Contingencies: What they are, how to use them

When making an offer to purchase a home, you must decide whether or not to make the offer "contingent". A contingency gives you the right to cancel the contract if you can't satisfy the request made in the Contingency. Please note, this column in NOT intended to be legal advice, and I am not an attorney. For important contractural decisions please consult your own attorney.

The two most common examples are:

1. Loan contingency - you specify the loan you expect to get, and if you discover that you can't get the terms you need or want, you have the right to cancel the contract. You can state the interest rate you want, and other loan terms, in your contract, and if rates shoot up, or lenders later determine you're not credit worthy, you have the right to cancel since you can't get the specified loan.
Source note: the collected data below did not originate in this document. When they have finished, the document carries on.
(** One turn of the loop on line 110; [continue] leaves the state as it
    is. *)
Definition agg_step (st : Agg) (tok : str) : Agg :=
  if has_digit tok then st
  else
    let parses := morph_parse tok in
    match parses with
    | [] => st
    | p :: _ =>
        let pos := POS p in
        let lemma := normal_form p in
        if in_bad_pos pos then st
        else if lemma_rejected lemma then st
        else record_token st lemma tok
    end.

Definition aggregate (all_tokens : list str) : Agg :=
  fold_left agg_step all_tokens empty_agg.

(** What the two containers hold once the tokens [toks] have been read:
    [tokens_set] the accepted ones, and each key of [lemma_to_tokens] the
    accepted tokens of that lemma, of which there is at least one. *)
Definition agg_inv (toks : list str) (st : Agg) : Prop :=
  (forall t, t ∈ tokens_set st <-> t ∈ toks /\ is_Some (accept t)) /\
  (forall l S, lemma_to_tokens st !! l = Some S ->
     S <> ∅ /\ forall t, t ∈ S <-> t ∈ toks /\ accept t = Some l) /\
  (forall t l, t ∈ toks -> accept t = Some l -> is_Some (lemma_to_tokens st !! l)).

(** The same turn without the test of line 112. *)
Definition agg_step_nodigit (st : Agg) (tok : str) : Agg :=
  match morph_parse tok with
  | [] => st
  | p :: _ =>
      if in_bad_pos (POS p) then st
      else if lemma_rejected (normal_form p) then st
      else record_token st (normal_form p) tok
  end.

End Aggregator.

(** ** The output files (lines 138-147) *)

Definition NL : str := [0x0A].
Definition SP : str := utf8 " ".

Definition tokens_list (st : Agg) : list str := sorted (elements (tokens_set st)).

Definition tokens_file (st : Agg) : str :=
  concat (map (fun t => t ++ NL) (tokens_list st)).

(** [sorted(lemma_to_tokens.keys())]. *)
Definition lemma_keys (st : Agg) : list str :=
  sorted (map fst (map_to_list (lemma_to_tokens st))).

(** [sorted(lemma_to_tokens[lemma])]. *)
Definition lemma_toks (st : Agg) (lemma : str) : list str :=
  sorted (elements (lemma_to_tokens st !!! lemma)).

Definition lemma_line (st : Agg) (lemma : str) : str :=
  lemma ++ SP ++ join SP (lemma_toks st lemma) ++ NL.

Definition lemmas_file (st : Agg) : str :=
  concat (map (lemma_line st) (lemma_keys st)).

(** ** main *)

Definition PAGES_DIR : string := "pages".
Definition TOKENS_OUT : string := "tokens.txt".
Definition LEMMAS_OUT : string := "lemmas.txt".

(** What the run reads: whether [pages/] is a directory, the paths
    [glob] finds for [pages/*.txt], and the decoded text of each file. *)
Record Env : Type := mkEnv {
  isdir : bool;
  glob : list str;
  read : str -> str
}.

Inductive exn : Type :=
| FileNotFoundError (msg : string).

Definition no_dir_msg : string :=
  ("Нет папки " ++ PAGES_DIR ++ "/ (сначала запустите краулер)")%string.
Definition no_files_msg : string :=
  ("В " ++ PAGES_DIR ++ "/ нет *.txt файлов")%string.

(** How a run ends, with the files it has written by then (name and
    content, in the order of writing). *)
Inductive outcome : Type :=
| Raised (e : exn) (written : list (string * str))
| Finished (written : list (string * str)).

(** The status of the process: an exception no one catches ends it with 1. *)
Definition exit_status (o : outcome) : Z :=
  match o with
  | Raised _ _ => 1
  | Finished _ => 0
  end.

Definition written (o : outcome) : list (string * str) :=
  match o with
  | Raised _ w => w
  | Finished w => w
  end.

Section Main.
(** The three collaborators of the run: [HTMLParser]'s scanner, the
    runtime's [str.isdigit], and the analyzer built on lines 88-89, whose
    construction is taken to succeed. *)
Variable scan : str -> list event.
Variable isdigit : N -> bool.
Variable morph_parse : str -> list Parse.

(** Lines 97-101. *)
Definition collect (files : list str) (env : Env) : list str :=
  flat_map (fun path => tokenize (html_to_text scan (read env path))) files.

(** [main]; the summary it prints at the end (lines 149-151) is left out. *)
Definition main (env : Env) : outcome :=
  if negb (isdir env) then Raised (FileNotFoundError no_dir_msg) []
  else
    let files := sorted (glob env) in
    match files with
    | [] => Raised (FileNotFoundError no_files_msg) []
    | _ :: _ =>
        let all_tokens := collect files env in
        let st := aggregate isdigit morph_parse all_tokens in
        Finished [ (TOKENS_OUT, tokens_file st); (LEMMAS_OUT, lemmas_file st) ]
    end.

End Main.

(** ** Data for the examples *)

(** ASCII digits only: enough for texts without other digits. *)
Definition ascii_isdigit (c : N) : bool := in_range 0x30 0x39 c.

(** A scripted analyzer: "во" is a preposition, "мира" and "миру" are
    forms of "мир" (with a second, lower-ranked parse as a particle), "шёл"
    has the lemma "идти", "эх" gets no part of speech and a lemma that is
    not a word, "ъъ" has no parse, and anything else is a noun that is its
    own lemma. *)
Definition toy_parse (tok : str) : list Parse :=
  if bool_decide (tok = utf8 "ъъ") then []
  else if bool_decide (tok = utf8 "во") then [mkParse (Some "PREP"%string) tok]
  else if bool_decide (tok ∈ [utf8 "мира"; utf8 "миру"])
       then [mkParse (Some "NOUN"%string) (utf8 "мир"); mkParse (Some "PRCL"%string) tok]
  else if bool_decide (tok = utf8 "шёл") then [mkParse (Some "VERB"%string) (utf8 "идти")]
  else if bool_decide (tok = utf8 "эх") then [mkParse None (utf8 "x1")]
  else [mkParse (Some "NOUN"%string) tok].

(** The page of the scenario and the callbacks the parser makes on it. *)
Definition scenario_page : str := utf8 "<script>мусор123</script><p>Привет мир</p>".

Definition scenario_events : list event :=
  [ starttag (utf8 "script"); data (utf8 "мусор123"); endtag (utf8 "script");
    starttag (utf8 "p"); data (utf8 "Привет мир"); endtag (utf8 "p") ].

(** Two pages, found by [glob] in an order that is not the sorted one. *)
Definition toy_env : Env :=
  mkEnv true [utf8 "pages/2.txt"; utf8 "pages/1.txt"]
    (fun path => if bool_decide (path = utf8 "pages/1.txt") then scenario_page
                 else utf8 "<p>Миру мир, во 2 шёл</p><style>p {}</style>").

(** The same pages found in the other order. *)
Definition toy_env' : Env :=
  mkEnv true [utf8 "pages/1.txt"; utf8 "pages/2.txt"] (read toy_env).

(** ** Definitions for the further properties *)

(** A callback the extractor reacts to: text, or one of the three tags. *)
Definition relevant (e : event) : bool :=
  match e with
  | data _ => true
  | starttag t => is_skip_tag (lower t)
  | endtag t => is_skip_tag (lower t)
  end.

(** A closing script, style or noscript tag. *)
Definition closes_skip (e : event) : bool :=
  match e with
  | endtag t => is_skip_tag (lower t)
  | _ => false
  end.

(** [st'] holds all that [st] holds: the tokens of its set, its keys, and
    under each key the tokens it had. *)
Definition agg_le (st st' : Agg) : Prop :=
  tokens_set st ⊆ tokens_set st' /\
  forall l S, lemma_to_tokens st !! l = Some S ->
    exists S', lemma_to_tokens st' !! l = Some S' /\ S ⊆ S'.

(** The two numbers of the summary: [len(tokens_list)] on line 150 and
    [len(lemma_to_tokens)] on line 151. *)
Definition summary_counts (st : Agg) : nat * nat :=
  (length (tokens_list st), size (lemma_to_tokens st)).

(** [s.split(sep)] for a separator of one character, as a reader of the
    two files would use it: [field] is the field being read. *)
Fixpoint split_from (sep : N) (field : str) (s : str) : list str :=
  match s with
  | [] => [field]
  | c :: s' =>
      if c =? sep then field :: split_from sep [] s'
      else split_from sep (field ++ [c]) s'
  end.

Definition split (sep : N) (s : str) : list str := split_from sep [] s.

(** * Properties *)

(** ** Order on strings *)

Lemma str_leb_refl (a : str) : str_leb a a = true.
Proof.
  induction a as [|x a IH]; simpl; [reflexivity|].
  rewrite N.ltb_irrefl. exact IH.
Qed.

Lemma str_le_total : Total str_le.
Proof.
  intros a. induction a as [|x a IH]; intros [|y b]; unfold str_le in *; simpl; auto.
  destruct (N.ltb_spec x y), (N.ltb_spec y x); auto; lia.
Qed.

Lemma str_le_trans : Transitive str_le.
Proof.
  intros a. induction a as [|x a IH]; intros [|y b] [|z c]; unfold str_le in *;
    simpl; auto; try discriminate.
  destruct (N.ltb_spec x y), (N.ltb_spec y x), (N.ltb_spec y z), (N.ltb_spec z y),
    (N.ltb_spec x z), (N.ltb_spec z x); auto; try lia; try discriminate.
  assert (y = z) by lia. subst. apply IH.
Qed.

Lemma str_le_antisym : AntiSymm (=) str_le.
Proof.
  intros a. induction a as [|x a IH]; intros [|y b]; unfold str_le in *;
    simpl; auto; try discriminate.
  destruct (N.ltb_spec x y), (N.ltb_spec y x); try lia; try discriminate.
  intros H1 H2. assert (x = y) by lia. subst. f_equal. auto.
Qed.

Lemma str_lt_le_ne (a b : str) : str_lt a b <-> str_le a b /\ a <> b.
Proof.
  unfold str_lt. split.
  - intros H. split.
    + destruct (str_le_total a b) as [Hab|Hba]; [exact Hab|].
      unfold str_le in Hba. congruence.
    + intros ->. rewrite str_leb_refl in H. discriminate.
  - intros [Hab Hne]. destruct (str_leb b a) eqn:Hba; [|reflexivity].
    exfalso. apply Hne. apply str_le_antisym; assumption.
Qed.

Lemma sorted_perm (xs : list str) : sorted xs ≡ₚ xs.
Proof. apply merge_sort_Permutation. Qed.

Lemma sorted_elem (xs : list str) (x : str) : x ∈ sorted xs <-> x ∈ xs.
Proof. unfold sorted. rewrite merge_sort_Permutation. reflexivity. Qed.

Lemma sorted_le (xs : list str) : StronglySorted str_le (sorted xs).
Proof.
  apply (@StronglySorted_merge_sort _ str_le _ str_le_trans str_le_total).
Qed.

(** Sorting a list without repetitions gives a strictly increasing one. *)
Lemma sorted_strict (xs : list str) : NoDup xs -> StronglySorted str_lt (sorted xs).
Proof.
  intros Hnd.
  assert (Hnd' : NoDup (sorted xs)) by (rewrite sorted_perm; exact Hnd).
  pose proof (sorted_le xs) as Hs.
  induction Hs as [|x l Hs IH Hall]; [constructor|].
  apply NoDup_cons in Hnd' as [Hx Hl].
  constructor; [apply IH; exact Hl|].
  rewrite List.Forall_forall in *. intros y Hy.
  apply str_lt_le_ne. split; [apply Hall; exact Hy|].
  intros ->. apply Hx. apply list_elem_of_In. exact Hy.
Qed.

(** Two sorted lists with the same elements are the same list. *)
Lemma sorted_unique (xs ys : list str) : xs ≡ₚ ys -> sorted xs = sorted ys.
Proof.
  intros Hp.
  apply (@Sorted_unique _ str_le str_le_trans str_le_antisym).
  - apply StronglySorted_Sorted, sorted_le.
  - apply StronglySorted_Sorted, sorted_le.
  - rewrite !sorted_perm. exact Hp.
Qed.

(** ** The character class *)

Ltac ranges :=
  unfold ru_class, in_range in *;
  try apply Bool.eq_iff_eq_true;
  rewrite ?Bool.orb_true_iff, ?Bool.andb_true_iff, ?Bool.orb_false_iff,
    ?Bool.andb_false_iff, ?N.leb_le, ?N.eqb_eq, ?N.leb_gt, ?N.eqb_neq in *;
  lia.

Lemma tolower_cases (c : N) :
  (in_range 0x41 0x5A c = true /\ tolower c = c + 0x20) \/
  (in_range 0x410 0x42F c = true /\ tolower c = c + 0x20) \/
  (in_range 0x400 0x40F c = true /\ tolower c = c + 0x50) \/
  (in_range 0x41 0x5A c = false /\ in_range 0x410 0x42F c = false /\
   in_range 0x400 0x40F c = false /\ tolower c = c).
Proof.
  unfold tolower.
  destruct (in_range 0x41 0x5A c); [auto|].
  destruct (in_range 0x410 0x42F c); [auto|].
  destruct (in_range 0x400 0x40F c); auto 10.
Qed.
2. Inspection Contingency - in San Francisco this can either be a "Pest Inspection" contingency, and/or a "Property Inspection" contingency which is commonly referred to as a "Contractor's Inspection". In either case, you hire a professonal to inspect the house, and if you don't "approve of the report" you have the right to cancel the contract. Some agents and Buyers mistakenly think you must provide the reason for your non-approval. You don't - you just say "Buyer does not approve the Property Inspection report and hereby cancels the contract."

Other contingencies may include reviewing and approving of Condo documents for Condo buildings, Sale of the Buyer's property before Closing on the new home, the property appraising at or above the offer price, and virtually anything else you want to "inspect" or "approval" on.
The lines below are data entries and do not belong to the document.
(** While the cache has room, calls on distinct new pairs add one entry
    each, in the order of the calls. *)
Lemma run_below_capacity log2 calls : forall self clocks,
  cache_ok self ->
  NoDup (PyDict.keys (ai_analysis.analysis_cache self) ++ call_keys calls) ->
  (List.length (ai_analysis.analysis_cache self) + List.length calls
   <= 1000)%nat ->
  let self' := run log2 self calls clocks in
  cache_ok self'
  /\ PyDict.keys (ai_analysis.analysis_cache self')
     = (PyDict.keys (ai_analysis.analysis_cache self) ++ call_keys calls)%list.
Proof.
  induction calls as [|[ip command] calls IH]; intros self clocks OK N L.
  - simpl. rewrite app_nil_r. now split.
  - cbn [run call_keys map fst snd] in *.
    assert (G : PyDict.get (ai_analysis.analysis_cache self)
                  (cache_key_of ip command) = None).
    { apply get_none_not_in. intro I.
      apply NoDup_remove_2 in N. apply N. apply in_or_app. now left. }
    destruct (analyze_command_new_entry log2 self command ip (clocks O) OK G)
      as (OK' & A & _).
    cbv zeta in A. rewrite List.length_cons in L.
    specialize (A ltac:(lia)).
    set (self1 := snd (ai_analysis.analyze_command log2 self command ip
                         (clocks O))) in *.
    assert (K1 : PyDict.keys (ai_analysis.analysis_cache self1)
                 = (PyDict.keys (ai_analysis.analysis_cache self)
                    ++ [cache_key_of ip command])%list).
    { rewrite A, keys_app. reflexivity. }
    destruct (IH self1 (fun i => clocks (S i)) OK') as (OK2 & K2).
    + rewrite K1, <- app_assoc. exact N.
    + rewrite A, List.length_app. simpl. lia.
    + split; [exact OK2|]. cbv zeta in K2. rewrite K2, K1, <- app_assoc.
      reflexivity.
Qed.

Lemma run_app log2 l1 : forall l2 self clocks,
  run log2 self (l1 ++ l2)%list clocks
  = run log2 (run log2 self l1 clocks) l2
      (fun i => clocks (List.length l1 + i)%nat).
Proof.
  induction l1 as [|[ip command] l1 IH]; intros l2 self clocks.
  - reflexivity.
  - cbn [run app]. rewrite IH. reflexivity.
Qed.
Use of Contingencies make your offer "weaker" in the Seller's eyes because you are giving yourself legal means of cancelling the contract. Often "weaker" offers are only accepted when the offer price is a lot higher than other offers - and you don't want to over-pay do you?!?!?!

It can be a terrible experience for a Seller to believe their house is sold, only to have the contract cancelled, requiring them to go through the entire marketing period all over again. Of course NOT using ANY contingencies means you have virtually no legal grounds for getting out of the contract if you discover something very bad about the house after getting your offer accepted. So the trick is to find a middle ground, as such:

Limit the number of contingencies, and shorten the time period for which you will remove the contingency. Making your contract Contingent on BOTH a "Pest" AND a "Contractor's" inspection, AND giving yourself 21 days in a 30 day escrow period can be VERY disconcerting to a Seller. They won't have peace of mind for 3 weeks.
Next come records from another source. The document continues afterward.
Lemma gauss_deriv t : derivable_pt_lim gauss t (- t * gauss t).
Proof.
  unfold gauss.
  apply (derivable_pt_lim_value (comp exp (fun u => - (u * u) / 2)) t
           (exp (- (t * t) / 2) * (- t))); [ring |].
  apply derivable_pt_lim_comp; [| apply derivable_pt_lim_exp].
  apply (derivable_pt_lim_value _ _ (/ 2 * (- (1 * t + t * 1)))); [field |].
  apply (derivable_pt_lim_local _ (mult_real_fct (/ 2) (- (id * id))%F) _ _ 1);
    [lra | intros y _; unfold mult_real_fct, opp_fct, mult_fct, id; field |].
  apply derivable_pt_lim_scal, derivable_pt_lim_opp, derivable_pt_lim_mult;
    apply derivable_pt_lim_id.
Qed.

Lemma gauss_continuity : continuity gauss.
Proof.
  apply derivable_continuous. intro t.
  exists (- t * gauss t). apply gauss_deriv.
Qed.

(** Signed area under the bell between [0] and [x]. *)
Definition gauss_area (x : R) : R := integral gauss gauss_continuity 0 x.

(** Modelled from the spec: [norm.pdf] is [scipy.stats.norm.pdf], a library
    function outside the repository; the spec calls it the standard normal
    PDF, [exp(-x^2/2) / sqrt(2*pi)]. *)
Definition norm_pdf (x : R) : R := exp (- x ^ 2 / 2) / sqrt (2 * PI).

(** Modelled from the spec: [norm.cdf] is [scipy.stats.norm.cdf], which the
    spec calls the standard normal CDF: one half plus the integral of the
    density from [0] to [x]. *)
Definition norm_cdf (x : R) : R := / 2 + gauss_area x / sqrt (2 * PI).

(* ================================================================== *)
(** * Python values and exceptions *)
(* ================================================================== *)

Inductive exn : Type :=
| ZeroDivisionError
| ValueError.

Inductive result (A : Type) : Type :=
| Ok (a : A)
| Raise (e : exn).

Arguments Ok {A} a.
Arguments Raise {A} e.

Definition bind {A B : Type} (m : result A) (k : A -> result B) : result B :=
  match m with
  | Ok a => k a
  | Raise e => Raise e
  end.

Notation "x <- m ;; k" := (bind m (fun x => k))
  (at level 61, m at next level, right associativity).

(** A [for] loop whose body may raise, threading the loop state. *)
Fixpoint for_each {A B : Type} (body : B -> A -> result B) (l : list A) (acc : B)
  : result B :=
  match l with
  | [] => Ok acc
  | x :: l' => acc' <- body acc x ;; for_each body l' acc'
  end.

(** The operation signals an error to its caller. *)
Definition raises {A : Type} (m : result A) : Prop := exists e, m = Raise e.

Definition Rleb (x y : R) : bool := if Rle_dec x y then true else false.
Definition Rltb (x y : R) : bool := if Rlt_dec x y then true else false.

(** [a / b] on Python floats. *)
Definition float_div (a b : R) : result R :=
  if Req_dec_T b 0 then Raise ZeroDivisionError else Ok (a / b).

Definition Rsum (l : list R) : R := fold_right Rplus 0 l.

(* ================================================================== *)
(** * Data structures *)
(* ================================================================== *)

Record MarketParams : Type := mkMarketParams {
  risk_free_rate : R;
  volatility : R;
  dividend_yield : R;
  days_to_expiration : Z
}.

(** The dataclass defaults. *)
Definition MarketParams_default : MarketParams :=
  mkMarketParams 0.05 0.25 0.0 30.

Module OptionLeg.
Record t : Type := mk {
  option_type : string;   (* 'call' or 'put' *)
  position : string;      (* 'long' or 'short' *)
  strike : R;
  premium : R
}.
End OptionLeg.

Module StockLeg.
Record t : Type := mk {
  position : string;      (* 'long' or 'short' *)
  price : R;
  quantity : Z
}.
End StockLeg.

(* ================================================================== *)
(** * Black-Scholes pricing engine *)
(* ================================================================== *)

Module BlackScholes.

(** The expression every method recomputes for [d1]; [S/K] is a division of
    Python floats, the other operations are numpy's. *)
Definition d1_term (S K T r sigma q : R) : result R :=
  m <- float_div S K ;;
  Ok ((ln m + (r - q + 0.5 * sigma ^ 2) * T) / (sigma * sqrt T)).

Definition call_price (S K T r sigma q : R) : result R :=
  if Rleb T 0 || Rleb sigma 0 then Ok (Rmax (S - K) 0)
  else
    d1 <- d1_term S K T r sigma q ;;
    let d2 := d1 - sigma * sqrt T in
    let call := S * exp (- q * T) * norm_cdf d1 - K * exp (- r * T) * norm_cdf d2 in
    Ok (Rmax call 0).

Definition put_price (S K T r sigma q : R) : result R :=
  if Rleb T 0 || Rleb sigma 0 then Ok (Rmax (K - S) 0)
  else
    d1 <- d1_term S K T r sigma q ;;
    let d2 := d1 - sigma * sqrt T in
    let put := K * exp (- r * T) * norm_cdf (- d2) - S * exp (- q * T) * norm_cdf (- d1) in
    Ok (Rmax put 0).

Definition delta (S K T r sigma : R) (option_type : string) (q : R) : result R :=
  if Rleb T 0 then
    Ok (if Rltb K S && String.eqb option_type "call" then 1.0 else 0.0)
  else
    d1 <- d1_term S K T r sigma q ;;
    if String.eqb option_type "call" then Ok (exp (- q * T) * norm_cdf d1)
    else Ok (- exp (- q * T) * norm_cdf (- d1)).

Definition gamma (S K T r sigma q : R) : result R :=
  if Rleb T 0 then Ok 0.0
  else
    d1 <- d1_term S K T r sigma q ;;
    Ok (exp (- q * T) * norm_pdf d1 / (S * sigma * sqrt T)).

Definition theta (S K T r sigma : R) (option_type : string) (q : R) : result R :=
  if Rleb T 0 then Ok 0.0
  else
    d1 <- d1_term S K T r sigma q ;;
    let d2 := d1 - sigma * sqrt T in
    let term1 := - (S * norm_pdf d1 * sigma * exp (- q * T)) / (2 * sqrt T) in
    if String.eqb option_type "call" then
      let term2 := r * K * exp (- r * T) * norm_cdf d2 in
      let term3 := - q * S * exp (- q * T) * norm_cdf d1 in
      Ok ((term1 - term2 + term3) / 365)
    else
      let term2 := r * K * exp (- r * T) * norm_cdf (- d2) in
      let term3 := q * S * exp (- q * T) * norm_cdf (- d1) in
      Ok ((term1 + term2 - term3) / 365).

Definition vega (S K T r sigma q : R) : result R :=
  if Rleb T 0 then Ok 0.0
  else
    d1 <- d1_term S K T r sigma q ;;
    Ok (S * exp (- q * T) * norm_pdf d1 * sqrt T / 100).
My suggestion is to choose ONLY the "Contractor's" inspection, while setting up the appointment to inspect immediately so you only need to give yourself 3 to 7 days to approve. One contingency within 1 week feels GREAT to the Seller.

While this will appear to be VERY strong to the Seller, you can do many things with this one contingency. You can cancel the contract if you find something you don't like. Or, you can waive the contingency "subject to" almost anything you want thus re-writing the contract. The Seller can always say "no", but since this is a "new" offer AFTER the home is already under contract, you are more likely to get this "weaker" offer accepted now vs. the initial Offer phase.

An example might be: waive property inspection contingency "subject to reduction in offer price by $50,000". Or "subject to roof inspection, foundation inspection, mold inspection to be performed and removed in 21 days". Ouch, that hurts the Seller, but it's more likely to be agreed to now that you're in contract.

Now I personally don't recommend any of the above unless you really do find problems with the house that you were unaware of, but I do favor limiting the contingencies while essentially keeping yourself entirely protected.

Please note, I am not a lawyer, and this is not legal advice. Any contractual decision you have should be made with the advice of an attorney.